Publié le 4 décembre 2023 04:27:00. La figure du poète Rainer Maria Rilke est remise en question à l'approche du 150e anniversaire de sa naissance, des lettres récemment réexaminées suggérant une admiration pour le fascisme et le régime…

Dans quelle mesure Rilke était-il vraiment fasciste ? – DiePresse.com

Publié le 4 décembre 2023 04:27:00. La figure du poète Rainer Maria Rilke est remise en question à l’approche du 150e anniversaire de sa naissance, des lettres récemment réexaminées suggérant une admiration pour le fascisme et le régime de Mussolini.

  • Des lettres inédites révèlent l’enthousiasme de Rilke pour Mussolini et son régime dans les années 1920.
  • Ces découvertes relancent le débat sur la complexité de la pensée de Rilke et sa possible proximité avec des idéologies autoritaires.
  • Les spécialistes nuancent ces accusations, soulignant les contradictions et les fluctuations politiques du poète.

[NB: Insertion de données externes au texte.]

(** A new page is written to the device, header first and the rest
    zero, before it enters the cache, clean and pinned once.  An id that is
    already cached is refused with [-EEXIST] and nothing changes; other
    failures leave the cache as before, or the machine panics because the
    device cannot be written. *)
Lemma alloc_new_spec id s pl :
  g_pool s = Some pl -> pool_wf pl ->
  let o := kds_buf_alloc_new id s in
  match cached pl id with
  | Some _ => exists s' pl', o = Ret (ERR_PTR (- EEXIST)) s' /\ g_pool s' = Some pl' /\ pool_wf pl' /\
                same_globals s s' /\ buf_map pl' = buf_map pl /\
                disk s' = disk s /\ forall id', cached pl' id' = cached pl id'
  | None =>
      (exists s', o = Halt Panic s' /\ disk s' = disk s) \/
      cache_result pl s (put_page (disk s) id new_buf) id
        (Some (Kpage id (clear_dirty new_hdr) 1, new_buf)) o
  end.
Proof.
  intros Hpl Hwf o. subst o. pose proof (wf_cached pl id Hwf) as Hw. rewrite <- (wp_id s pl Hpl).
  destruct (buf_map pl !! id) as [fid|] eqn:Hm.
  - destruct Hw as (f & k & p & Hf & Hh & ->). pose proof Hh as (Hv & Hid & Hk & Hp & Hkid & Hl & Hres).
    unfold kds_buf_alloc_new. rewrite gets_wp. cbn [g_pool wp set_g_pool]. fold (wp pl s).
    erewrite bind_ok; [|rewrite lookup_wp, Hm, Hf, Hk by done; reflexivity]. cbn beta iota.
    erewrite bind_ok.
    2:{ unfold kds_buf_unpin. erewrite on_frame_wp by (by eapply upd_frame). reflexivity. }
    rewrite upd_upd. set (f' := set_f_kp _ _).
    assert (f' = f) as ->.
    { destruct f, k; cbn in *; subst. unfold f', set_f_kp, set_kp_refcnt; cbn. do 3 f_equal. lia. }
    eexists _, pl. split; [reflexivity|]. split_and!; try done.
    cbn. unfold upd. rewrite list_insert_id by done. by destruct pl.
  - rewrite Hw. destruct (free_frames pl) as [|fid rest] eqn:Hfl.
    + right. unfold kds_buf_alloc_new. rewrite gets_wp. cbn [g_pool wp set_g_pool]. fold (wp pl s).
      erewrite bind_ok; [|rewrite lookup_wp, Hm by done; reflexivity]. cbn beta iota.
      unfold kds_buf_take_free_frame. unfold bind at 1. rewrite pool_get_wp, Hfl. by apply no_free_result.
    + destruct (free_head pl fid rest Hwf Hfl) as (f & Hf & Hs).
      by apply (alloc_new_claimed id pl s fid rest f Hwf Hfl Hf Hm).
Qed.

(** ** Flushing *)
Definition is_dirty (k : kds_page) : bool := has_flag KDS_PAGE_FLAG_DIRTY (kp_hdr k).
Definition cleaned (k : kds_page) : kds_page := set_kp_hdr (clear_dirty (kp_hdr k)) k.
(** The image of a page: its content under its current header. *)
Definition image (k : kds_page) (p : bytes) : bytes := patch p 0 (page_hdr_enc (kp_hdr k)).

Lemma zlen_image k p :
  zlen p = KDS_PAGE_SIZE -> length (ph_reserved1 (kp_hdr k)) = 32%nat -> zlen (image k p) = KDS_PAGE_SIZE.
Proof.
  intros Hl Hr. unfold image. pose proof (zlen_page_hdr_enc _ Hr) as Hz. unfold KDS_PAGE_HDR_SIZE, KDS_PAGE_SIZE in *.
  rewrite zlen_patch; lia.
Qed.

Lemma flush_wp fid pl s f id k p :
  frames pl !! fid = Some f -> frame_holds f id k p ->
  let o := kds_frame_flush fid (wp pl s) in
  if is_dirty k then
    (exists t, o = Ret 0 (wp (upd fid (set_f_kp (Some (cleaned k)) (set_f_page (LivePg (image k p)) f)) pl)
                           (set_tick t (set_disk (put_page (disk s) id (image k p)) s)))) \/
    (exists s', o = Halt Panic s')
  else o = Ret 0 (wp pl s).
Proof.
  intros Hf (Hv & Hid & Hk & Hp & Hkid & Hl & Hres) o. subst o. unfold kds_frame_flush, is_dirty.
  erewrite bind_ok by (apply (frame_get_wp fid _ pl _ f Hf)). rewrite Hk.
  destruct (has_flag KDS_PAGE_FLAG_DIRTY (kp_hdr k)); cbn [negb]; [|done].
  erewrite bind_ok by (apply (frame_get_wp fid _ pl _ f Hf)). rewrite Hid.
  pose proof (zlen_page_hdr_enc _ Hres) as Hz.
  erewrite bind_ok.
  2:{ rewrite (on_frame_wp _ _ _ _ f Hf). unfold st. rewrite Hp.
      rewrite Hz. unfold KDS_PAGE_HDR_SIZE, KDS_PAGE_SIZE. cbn [Z.add Z.leb Z.compare Pos.compare Pos.compare_cont].
      reflexivity. }
  fold (image k p). erewrite bind_ok.
  2:{ rewrite (on_frame_wp _ _ _ _ (set_f_page (LivePg (image k p)) f)) by (by eapply upd_frame). reflexivity. }
  rewrite upd_upd.
  edestruct (write_logical_page_spec (kds_page_sector id) (image k p)) as [[t E]|[t E]];
    [by apply zlen_image| |].
  2:{ right. eexists. unfold bind at 1. rewrite E. reflexivity. }
  left. exists t. erewrite bind_ok by exact E. cbn [negb Z.eqb]. fold (put_page (disk s) id (image k p)).
  change (set_tick t (set_disk ?d (wp ?pl s))) with (wp pl (set_tick t (set_disk d s))).
  erewrite bind_ok.
  2:{ rewrite (on_frame_wp _ _ _ _ (set_f_page (LivePg (image k p)) f)) by (by eapply upd_frame).
      unfold kp_mod. cbn [f_kp set_f_page]. rewrite Hk. reflexivity. }
  by rewrite upd_upd.
Qed.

La réception de l’œuvre de Rainer Maria Rilke, figure majeure de la poésie du XXe siècle, est depuis toujours marquée par des tensions. Oscillant entre l’adulation et la critique, l’exaltation philosophique et la dérision, le poète des marginaux se voit aujourd’hui confronté à une nouvelle polémique. La publication récente de l’ouvrage « Le scintillement des peaux de prédateurs » a ravivé les soupçons quant à une possible sympathie de Rilke pour le fascisme, à l’occasion du 150e anniversaire de sa naissance.

Au cœur de cette controverse se trouvent trois lettres, longtemps restées dans l’ombre, que l’universitaire allemand Hans-Peter Kunisch a exhumées et analysées. Ces correspondances, échangées avec la duchesse milanaise Aurelia (Lella) Gallarati-Scotti, révèlent un Rilke admiratif envers Benito Mussolini. Le 5 janvier 1926, il lui écrit en français :

« Quel essor ! (…) Quel beau discours de M. Mussolini »

Rainer Maria Rilke

. À cette époque, Mussolini avait déjà entamé la suppression du Parlement, l’élimination de l’opposition politique et la censure de la presse.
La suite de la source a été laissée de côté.